Il y a plusieurs théories pour expliquer l’énergie sombre. Il y a des théories qui disent que ce serait une constante manquante dans la théorie de la relativité générale. D’autres expliquent que c’est notre compréhension de la force de gravité qu’il faudrait modifier. Cependant aucune n’est complètement satisfaisante et il faudrait les retravailler. Elles expliquent bien ce qu’il y a autour de nous comme les planètes et les étoiles mais à grande échelle (galaxies lointaines), cela ne fonctionne plus très bien. Nos équations ne sont peut-être pas assez précises.
L’enjeu pour cela c’est d’observer l’accélération de l’Univers à toutes les époques. Pour l’instant, nous n’avons pas pu regarder à toutes les périodes et ce sur une grande partie du ciel. Il faut voir si cela s’accélère partout pareil et si l’accélération telle qu’on la comprend aujourd’hui est bien cohérente de celle qui a eu lieu au départ, au milieu de la vie de l’Univers mais aussi récemment.

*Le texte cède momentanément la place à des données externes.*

(* ===== verification/SelectionProps.v ===== *)
(** Which candidates a request gets: exactly the qualifying combinations of
    channel, model row, account and protocol row.  Reading the state of an account
    drops its expired freezes, so the collection changes what it reads; the
    theorems show that this never changes what it finds. *)
From S2P Require Import Prelude Redis Client State Json Text Windows Rules Account AccountProps Policy Pool Manager Ranking Catalog Selection.

(** ** Dropping expired freezes *)

Definition prune (now : Z) (c : account_client) : account_client :=
  set_buckets (ac_account c) (filter (fun me => live now (fe_until me.2) = true) (ac_models c)) c.

Section prune.
Variable now : Z.
Implicit Types c : account_client.

(** The same account up to expired freezes. *)
Definition alike c c' : Prop := prune now c = prune now c' /\ bucket_wf c /\ bucket_wf c'.

Lemma prune_idemp c : prune now (prune now c) = prune now c.
Proof.
  unfold prune. simpl. unfold set_buckets. simpl. f_equal.
  induction (ac_models c) as [|me d IH]; [done|]. rewrite !filter_cons. case_decide as Hd; [|done].
  rewrite filter_cons. by rewrite decide_True, IH.
Qed.

Lemma wf_prune c : bucket_wf c -> bucket_wf (prune now c).
Proof. apply filter_keys_NoDup. Qed.

Lemma alike_refl c : bucket_wf c -> alike c c.
Proof. by repeat split. Qed.
Lemma alike_prune c : bucket_wf c -> alike c (prune now c).
Proof. intros Hc. split; [by rewrite prune_idemp|]. split; [done | by apply wf_prune]. Qed.
Lemma alike_trans c1 c2 c3 : alike c1 c2 -> alike c2 c3 -> alike c1 c3.
Proof. intros (? & ? & ?) (? & ? & ?). split; [congruence | done]. Qed.

Lemma frozen_prune m c : bucket_wf c -> is_model_frozen now m (prune now c) = is_model_frozen now m c.
Proof.
  intros Hc. unfold is_model_frozen, prune. simpl. rewrite dict_get_filter by done.
  destruct (dict_get m (ac_models c)) as [fe|]; simpl; [|done]. case_decide as Hd; [done|]. simpl in Hd.
  by destruct (live now (fe_until fe)).
Qed.

Lemma state_prune c : (state now (prune now c)).1 = (state now c).1.
Proof.
  unfold state, frozen_model_ids. change (ac_models (prune now c)) with (filter (fun me => live now (fe_until me.2) = true) (ac_models c)).
  change (ac_disabled (prune now c)) with (ac_disabled c). change (is_frozen now (prune now c)) with (is_frozen now c).
  change (freeze_category now (prune now c)) with (freeze_category now c).
  change (cooldown_remaining now (prune now c)) with (cooldown_remaining now c).
  rewrite list_filter_filter_l by done. destruct (ac_disabled c); [done|]. destruct (is_frozen now c); done.
Qed.

Lemma state_keeps c : bucket_wf c -> alike c (state now c).2.
Proof.
  intros Hc. unfold state. repeat case_match; simplify_eq/=; try by apply alike_refl.
  all: match goal with H : frozen_model_ids _ _ = (_, ?c') |- _ => injection H as _ <- end; by apply alike_prune.
Qed.
End prune.

(** ** Qualifying accounts *)

Section account.
Variables (now : Z) (a : adapter) (cr : criteria) (model provider : string).
Implicit Types c : account_client.

Record qualifies c : Prop := {
  qu_operation : _provider_supports_operation a (cr_operation cr) = true;
  qu_system : ad_supports_system_model a model = true;
  qu_route : forall allowed, route_allowed_accounts cr provider = Some allowed -> ac_username c ∈ allowed;
  qu_listed : cr_accounts cr = [] \/ ac_username c ∈ cr_accounts cr;
  qu_fresh : (provider, ac_username c) ∉ cr_exclude cr;
  qu_state : cr_bypass cr = false -> (state now c).1 ∈ ROUTABLE_STATES /\ is_model_frozen now model c = false;
  qu_probe : cr_bypass cr = true -> cr_is_test cr = false -> ac_disabled c = false;
}.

Cela devrait nous permettre d’éliminer une grande partie des théories pour ne garder que la bonne.
3 – Pourquoi est-il important de connaître l’histoire de l’expansion de l’Univers ?
Cela relève de la métaphysique : pourquoi se pencher sur des questions qui ne vont pas changer ma vie. On touche ici du doigt la notion d’acquisition de la connaissance de l’esprit humain.
De manière pragmatique, le fait de savoir où sont les étoiles avec grande précision comme le fait le satellite Gaia de l’ESA, nous a permis d’améliorer le pointage des satellites et la navigation interplanétaire. Ou encore, les travaux théoriques d’Einstein et d’autres sur la relativité générale ont permis, parmi beaucoup d’autres choses, l’invention du GPS près de 70 ans plus tard.
On ne peut pas exclure qu’un jour on découvre que l’énergie noire joue un rôle dans nos activités, rôle infime mais qui demain pourrait gêner de nouvelles applications.
Nous sommes faits pour explorer, et cela veut dire aussi comprendre l’Univers que l’on peut voir.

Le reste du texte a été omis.